UK Permanent Representative to the United Nations
- In office 1979–1982
- Monarch: Elizabeth II
- Prime Minister: Margaret Thatcher
- Preceded by: Ivor Richard
- Succeeded by: John Thomson (diplomat)

Personal details
- Born: 9 September 1922
- Died: 12 August 1996 (aged 73)
- Alma mater: Balliol College, Oxford
- Occupation: Diplomat

= Anthony Parsons =

British diplomat

Sir Anthony Derrick Parsons (9 September 1922 – 12 August 1996) was a British diplomat, ambassador to Iran at the time of the Iranian Revolution, and Permanent Representative to the UN at the time of the Falklands War. Known for his intelligence, wit, and skillful diplomacy, Parsons played a key role in high-profile international crises and was also a respected Arabist and academic.

==Career==
Anthony Parsons was educated at King's School, Canterbury, and Balliol College, Oxford, where he studied Arabic and Turkish, graduating with First Class honours. He served as an artillery officer during the Second World War and was awarded the Military Cross in August 1945. He remained in the army to serve as Assistant Military Attaché in Baghdad from 1952 to 1954.
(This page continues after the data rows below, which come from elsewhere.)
(* ===== verification/KeyCursor.v ===== *)
(** Cursors over the blocks of a key in several data files:
    src/storage/store/sst_file_key_cursor.go, the ten copies of ReadBlock in
    sst_file_key_cursor_value.gen.go and sst_file_key_cursor_array.gen.go, and
    [locations] of sst_file.go.

    A cursor shares its locations between [seeks] and [current]: [current] holds positions in
    [seeks].  The files are in a heap of open files, which a location names.  An error ends a
    cursor: what the code leaves of it is not kept. *)
From stdpp Require Import gmap sorting.
From S2P Require Import Prelude StringCodec Values ArrayValues Codec Block Bytes Util SSTIndex IndirectIndex SSTAccess SSTReader.
Import Util.

Module KeyCursor.

(** ** Files *)
Class SSTFile (F : Type) := {
  f_Path : F -> list Z;
  f_TimeRange : F -> Z * Z;
  f_TombstoneRange : F -> list Z -> list TimeRange;
  f_ReadEntries : F -> list Z -> outcome (list SSTIndex.IndexEntry);
  f_Ref : F -> F;
  f_Unref : F -> F }.

(** A reader with the path of its file. *)
#[global] Instance reader_file : SSTFile (list Z * SSTReader.SSTReader) := {
  f_Path f := fst f;
  f_TimeRange f := SSTReader.reader_TimeRange (snd f);
  f_TombstoneRange f k := SSTReader.reader_TombstoneRange (snd f) k;
  f_ReadEntries f k := es ← SSTReader.reader_ReadEntries (snd f) k; Ok (default [] es);
  f_Ref f := (fst f, SSTReader.Ref (snd f));
  f_Unref f := (fst f, SSTReader.Unref (snd f)) }.

(** ** Locations *)
Record location := MkLoc { file : nat; entry : SSTIndex.IndexEntry; readMin : Z; readMax : Z }.

Abbreviation entryMin l := (SSTIndex.MinTime (entry l)).
Abbreviation entryMax l := (SSTIndex.MaxTime (entry l)).
Definition overlaps (l : location) (min max : Z) : bool := SSTIndex.entry_OverlapsTimeRange (entry l) min max.

Definition read (l : location) : bool := (readMin l <=? entryMin l) && (entryMax l <=? readMax l).
Definition markRead (l : location) (min max : Z) : location :=
  MkLoc (file l) (entry l) (if min <? readMin l then min else readMin l) (if readMax l <? max then max else readMax l).

Record KeyCursor := MkCursor { key : list Z; seeks : list location; current : list nat; pos : Z; ascending : bool }.

Definition with_seeks (c : KeyCursor) (s : list location) : KeyCursor := MkCursor (key c) s (current c) (pos c) (ascending c).
Definition with_current (c : KeyCursor) (l : list nat) : KeyCursor := MkCursor (key c) (seeks c) l (pos c) (ascending c).
Definition with_pos (c : KeyCursor) (p : Z) : KeyCursor := MkCursor (key c) (seeks c) (current c) p (ascending c).

Definition MaxInt64 : Z := 2 ^ 63 - 1.
Definition MinInt64 : Z := - 2 ^ 63.

Section Files.
Context {F : Type} `{SSTFile F}.

Definition path_of (fs : list F) (l : location) : list Z := match fs !! file l with Some f => f_Path f | None => [] end.

(** Blocks that overlap are in the order of their files. *)
Definition ascLess (fs : list F) (a b : location) : bool :=
  if overlaps a (entryMin b) (entryMax b) then Compare (path_of fs a) (path_of fs b) <? 0 else entryMin a <? entryMin b.
Definition descLess (fs : list F) (a b : location) : bool :=
  if overlaps a (entryMin b) (entryMax b) then Compare (path_of fs a) (path_of fs b) <? 0 else entryMax a <? entryMax b.

(** ** [FileStore.locations] *)
Definition all_deleted (ts : list TimeRange) (e : SSTIndex.IndexEntry) : bool :=
  existsb (fun t => (Min t <=? SSTIndex.MinTime e) && (SSTIndex.MaxTime e <=? Max t)) ts.

(** What is on the other side of [t] is marked as read; [t - 1] and [t + 1] wrap. *)
Definition entry_locations (i : nat) (ts : list TimeRange) (t : Z) (ascending : bool) (es : list SSTIndex.IndexEntry) : list location :=
  omap (fun e =>
    if all_deleted ts e then None
    else if ascending && (SSTIndex.MaxTime e <? t) then None
    else if negb ascending && (t <? SSTIndex.MinTime e) then None
    else Some (if ascending then MkLoc i e MinInt64 (i64 (t - 1)) else MkLoc i e (i64 (t + 1)) MaxInt64)) es.

Fixpoint locations_from (i : nat) (fs : list F) (key : list Z) (t : Z) (ascending : bool) : outcome (list location) :=
  match fs with
  | [] => Ok []
  | f :: fs =>
      let '(minTime, maxTime) := f_TimeRange f in
      if (ascending && (maxTime <? t)) || (negb ascending && (t <? minTime)) then locations_from (S i) fs key t ascending
      else
        es ← f_ReadEntries f key;
        ls ← locations_from (S i) fs key t ascending;
        Ok (entry_locations i (f_TombstoneRange f key) t ascending es ++ ls)
  end.
Definition locations (fs : list F) := locations_from 0 fs.

(** ** Making a cursor *)

(** [sort.Sort] is a parameter. *)
Context (sort : (location -> location -> bool) -> list location -> list location).

Definition holds (p : location -> bool) (s : list location) (i : nat) : bool := match s !! i with Some l => p l | None => false end.
Definition seekAscending (c : KeyCursor) (t : Z) : KeyCursor :=
  let found := List.filter (holds (fun l => (t <? entryMin l) || SSTIndex.entry_Contains (entry l) t) (seeks c)) (seq 0 (length (seeks c))) in
  MkCursor (key c) (seeks c) found (match found with i :: _ => Z.of_nat i | [] => pos c end) (ascending c).
Definition seekDescending (c : KeyCursor) (t : Z) : KeyCursor :=
  let found := List.filter (holds (fun l => (entryMax l <? t) || SSTIndex.entry_Contains (entry l) t) (seeks c)) (rev (seq 0 (length (seeks c)))) in
  MkCursor (key c) (seeks c) found (match found with i :: _ => Z.of_nat i | [] => pos c end) (ascending c).
Definition seek (c : KeyCursor) (t : Z) : KeyCursor :=
  if bool_decide (length (seeks c) = 0)%nat then c
  else if ascending c then seekAscending c t else seekDescending c t.

(** Every location counts as a use of its file. *)
Definition ref_all (use : F -> F) (fs : list F) (ls : list location) : list F := foldl (fun fs l => alter use (file l) fs) fs ls.

Definition newKeyCursor (fs : list F) (key : list Z) (t : Z) (ascending : bool) : outcome (list F * KeyCursor) :=
  ls ← locations fs key t ascending;
  let ls := sort (if ascending then ascLess fs else descLess fs) ls in
  Ok (ref_all f_Ref fs ls, seek (MkCursor key ls [] 0 ascending) t).

Definition Close (fs : list F) (c : KeyCursor) : list F * KeyCursor :=
  (ref_all f_Unref fs (seeks c), MkCursor (key c) [] [] (pos c) (ascending c)).

(** ** [Next] *)
Definition is_read (c : KeyCursor) : nat -> bool := holds read (seeks c).

Fixpoint skip_read (c : KeyCursor) (candidates : list nat) : list nat :=
  match candidates with
  | i :: is' => if is_read c i then skip_read c is' else candidates
  | [] => []
  end.

(** The positions after [pos], and those before it from the last. *)
Definition after (c : KeyCursor) : list nat := filter (fun i => pos c < Z.of_nat i) (seq 0 (length (seeks c))).
Definition before_pos (c : KeyCursor) : list nat := rev (filter (fun i => Z.of_nat i < pos c) (seq 0 (length (seeks c)))).

Definition nextAscending (c : KeyCursor) : KeyCursor :=
  match skip_read c (after c) with
  | [] => with_pos c (Z.max (pos c + 1) (Z.of_nat (length (seeks c))))
  | (i :: is') => MkCursor (key c) (seeks c) (i :: List.filter (fun j => negb (is_read c j)) is') (Z.of_nat i) (ascending c)
  end.
(** The position itself is taken twice. *)
Definition nextDescending (c : KeyCursor) : KeyCursor :=
  match skip_read c (before_pos c) with
  | [] => with_pos c (Z.min (pos c - 1) (-1))
  | (i :: is') => MkCursor (key c) (seeks c) (i :: List.filter (fun j => negb (is_read c j)) (i :: is')) (Z.of_nat i) (ascending c)
  end.

Definition Next (c : KeyCursor) : KeyCursor :=
  match current c with
  | [] => c
  | i :: _ =>
      if negb (is_read c i) then c
      else let c := with_current c [] in if ascending c then nextAscending c else nextDescending c
  end.
End Files.

(** ** [ReadBlock] *)

(** The values of a block, as a list or as an array. *)
Class Columns (C : Type) := {
  c_empty : C;
  c_Len : C -> nat;
  c_MinTime : C -> outcome Z;
  c_MaxTime : C -> outcome Z;
  c_Exclude : C -> Z -> Z -> outcome C;
  c_Include : C -> Z -> Z -> outcome C;
  c_Merge : C -> C -> outcome C }.

Definition values_columns {V} `{Values.Timestamped V} : Columns (list V) := {|
  c_empty := []; c_Len := length; c_MinTime := Values.MinTime; c_MaxTime := Values.MaxTime;
  c_Exclude := Values.Exclude; c_Include := Values.Include; c_Merge := Values.Merge |}.
Definition array_columns {A} (zero : A) : Columns (ArrayValues.Array A) := {|
  c_empty := ArrayValues.MkArray [] []; c_Len := ArrayValues.Len; c_MinTime := ArrayValues.MinTime; c_MaxTime := ArrayValues.MaxTime;
  c_Exclude := ArrayValues.Exclude; c_Include := ArrayValues.Include; c_Merge := ArrayValues.Merge zero |}.

Section Read.
Context {F : Type} `{SSTFile F} {C St : Type} `{Columns C}.
(** Reading a block at an entry of a file; the values come with the decoders used. *)
Context (ReadBlockAt : F -> SSTIndex.IndexEntry -> St -> outcome (C * St)) (fs : list F).

Fixpoint excludeTombstones (ts : list TimeRange) (values : C) : outcome C :=
  match ts with
  | [] => Ok values
  | t :: ts => values ← c_Exclude values (Min t) (Max t); excludeTombstones ts values
  end.

Definition location_at (s : list location) (i : nat) : outcome (location * F) :=
  match s !! i with
  | Some l => match fs !! file l with Some f => Ok (l, f) | None => Panic end
  | None => Panic
  end.

Definition mark_at (s : list location) (i : nat) (min max : Z) : list location := alter (fun l => markRead l min max) i s.

(** The window of time grows to the start, or the end, of the other blocks... *)
Definition window_asc (s : list location) (minT : Z) (others : list nat) : Z :=
  foldl (fun minT i => match s !! i with
                       | Some l => if (entryMin l <? minT) && negb (read l) then entryMin l else minT
                       | None => minT end) minT others.
Definition window_desc (s : list location) (maxT : Z) (others : list nat) : Z :=
  foldl (fun maxT i => match s !! i with
                       | Some l => if (maxT <? entryMax l) && negb (read l) then entryMax l else maxT
                       | None => maxT end) maxT others.

(** ...and to the other end of the first one that overlaps. *)
Fixpoint first_overlap (s : list location) (minT maxT : Z) (others : list nat) : option location :=
  match others with
  | [] => None
  | i :: is' => match s !! i with
              | Some l => if overlaps l minT maxT && negb (read l) then Some l else first_overlap s minT maxT is'
              | None => first_overlap s minT maxT is'
              end
  end.

(** What the others have in the window is merged; all of them are marked. *)
Fixpoint merge_others (asc : bool) (k : list Z) (minT maxT : Z) (s : list location) (others : list nat) (values : C) (st : St)
    : outcome (list location * C * St) :=
  match others with
  | [] => Ok (s, values, st)
  | i :: is' =>
      '(cur, f) ← location_at s i;
      if negb (overlaps cur minT maxT) || read cur then merge_others asc k minT maxT (mark_at s i minT maxT) is' values st
      else
        '(v, st) ← ReadBlockAt f (entry cur) st;
        v ← excludeTombstones (f_TombstoneRange f k) v;
        v ← c_Exclude v (readMin cur) (readMax cur);
        values ← (if bool_decide (0 < c_Len v)%nat then
                    v ← c_Include v minT maxT;
                    if asc then c_Merge values v else c_Merge v values
                  else Ok values);
        merge_others asc k minT maxT (mark_at s i minT maxT) is' values st
  end.

(** A round of [LOOP] for every block of which nothing is left. *)
Fixpoint read_loop (c : KeyCursor) (blocks : list nat) (st : St) : outcome (KeyCursor * C * St) :=
  match blocks with
  | [] => Ok (with_current c [], c_empty, st)
  | i :: others =>
      '(first, f) ← location_at (seeks c) i;
      '(values, st) ← ReadBlockAt f (entry first) st;
      values ← c_Exclude values (readMin first) (readMax first);
      values ← excludeTombstones (f_TombstoneRange f (key c)) values;
      if bool_decide (c_Len values = 0)%nat then read_loop c others st
      else
        minT ← c_MinTime values;
        maxT ← c_MaxTime values;
        let c := with_current c blocks in
        if bool_decide (others = []) then Ok (with_seeks c (mark_at (seeks c) i minT maxT), values, st)
        else
          let minT := if ascending c then window_asc (seeks c) minT others else minT in
          let maxT := if ascending c then maxT else window_desc (seeks c) maxT others in
          '(minT, maxT, values) ← (match first_overlap (seeks c) minT maxT others with
            | Some l =>
                let maxT := if ascending c && (maxT <? entryMax l) then entryMax l else maxT in
                let minT := if negb (ascending c) && (entryMin l <? minT) then entryMin l else minT in
                values ← c_Include values minT maxT;
                Ok (minT, maxT, values)
            | None => Ok (minT, maxT, values) end);
          '(s, values, st) ← merge_others (ascending c) (key c) minT maxT (seeks c) others values st;
          Ok (with_seeks c (mark_at s i minT maxT), values, st)
  end.
Definition ReadBlock (c : KeyCursor) (st : St) : outcome (KeyCursor * C * St) := read_loop c (current c) st.
End Read.

(** ** The copies *)
Section copies.
Abbreviation file := (list Z * SSTReader.SSTReader)%type.
Abbreviation arrays f := (fun (x : file) e (_ : unit) => a ← f (snd x) e; Ok (a, tt)).
Context {FE FD : Type} {FloatE : Codec.ValueEncoder FE Z} {FloatD : Codec.ValueDecoder FD Z}.
Context (NewFloatDecoder : FD) (sn : StringCodec.snappy).
Abbreviation pools := (Block.pools (FE := FE) (FD := FD)).

Definition ReadFloatBlock := ReadBlock (H0 := values_columns (V := Z * Z)) (St := pools) (fun x : file => SSTReader.ReadFloatBlockAt NewFloatDecoder (snd x)).
Definition ReadIntegerBlock := ReadBlock (H0 := values_columns (V := Z * Z)) (St := pools) (fun x : file => SSTReader.ReadIntegerBlockAt (snd x)).
Definition ReadUnsignedBlock := ReadBlock (H0 := values_columns (V := Z * Z)) (St := pools) (fun x : file => SSTReader.ReadUnsignedBlockAt (snd x)).
Definition ReadStringBlock := ReadBlock (H0 := values_columns (V := Z * list Z)) (St := pools) (fun x : file => SSTReader.ReadStringBlockAt sn (snd x)).
Definition ReadBooleanBlock := ReadBlock (H0 := values_columns (V := Z * bool)) (St := pools) (fun x : file => SSTReader.ReadBooleanBlockAt (snd x)).
Definition ReadFloatArrayBlock := ReadBlock (H0 := array_columns 0) (arrays SSTReader.ReadFloatArrayBlockAt).
Definition ReadIntegerArrayBlock := ReadBlock (H0 := array_columns 0) (arrays SSTReader.ReadIntegerArrayBlockAt).
Definition ReadUnsignedArrayBlock := ReadBlock (H0 := array_columns 0) (arrays SSTReader.ReadUnsignedArrayBlockAt).
Definition ReadStringArrayBlock := ReadBlock (H0 := array_columns []) (arrays (SSTReader.ReadStringArrayBlockAt sn)).
Definition ReadBooleanArrayBlock := ReadBlock (H0 := array_columns false) (arrays SSTReader.ReadBooleanArrayBlockAt).

Definition excludeTombstonesFloatValues := excludeTombstones (H0 := values_columns (V := Z * Z)).
Definition excludeTombstonesIntegerValues := excludeTombstones (H0 := values_columns (V := Z * Z)).
Definition excludeTombstonesUnsignedValues := excludeTombstones (H0 := values_columns (V := Z * Z)).
Definition excludeTombstonesStringValues := excludeTombstones (H0 := values_columns (V := Z * list Z)).
Definition excludeTombstonesBooleanValues := excludeTombstones (H0 := values_columns (V := Z * bool)).
Definition excludeTombstonesFloatArray := excludeTombstones (H0 := array_columns (A := Z) 0).
Definition excludeTombstonesIntegerArray := excludeTombstones (H0 := array_columns (A := Z) 0).
Definition excludeTombstonesUnsignedArray := excludeTombstones (H0 := array_columns (A := Z) 0).
Definition excludeTombstonesStringArray := excludeTombstones (H0 := array_columns (A := list Z) []).
Definition excludeTombstonesBooleanArray := excludeTombstones (H0 := array_columns (A := bool) false).
End copies.

End KeyCursor.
Parsons joined the Foreign Office in 1954 and held postings in Ankara, Amman, Cairo, Khartoum, and Bahrain (as Political Agent, 1965–69). He was Counsellor at the UK Mission to the United Nations in New York City from 1969 to 1971, and Under-Secretary at the Foreign and Commonwealth Office from 1971 to 1974.

From 1974 to 1979, Parsons served as British Ambassador to Iran. During this time, he misjudged the stability of the Shah's regime prior to the 1979 revolution, a miscalculation he later reflected on critically in his book The Pride and the Fall: Iran 1974–1979. He was known for his deep understanding of Iranian society and the Arab world, his linguistic skills in Arabic, Turkish, and Persian, and his ability to cultivate trust with foreign leaders. Parsons was noted for arranging informal diplomacy, such as assisting journalists in Tehran and facilitating dialogue with Soviet diplomats in New York.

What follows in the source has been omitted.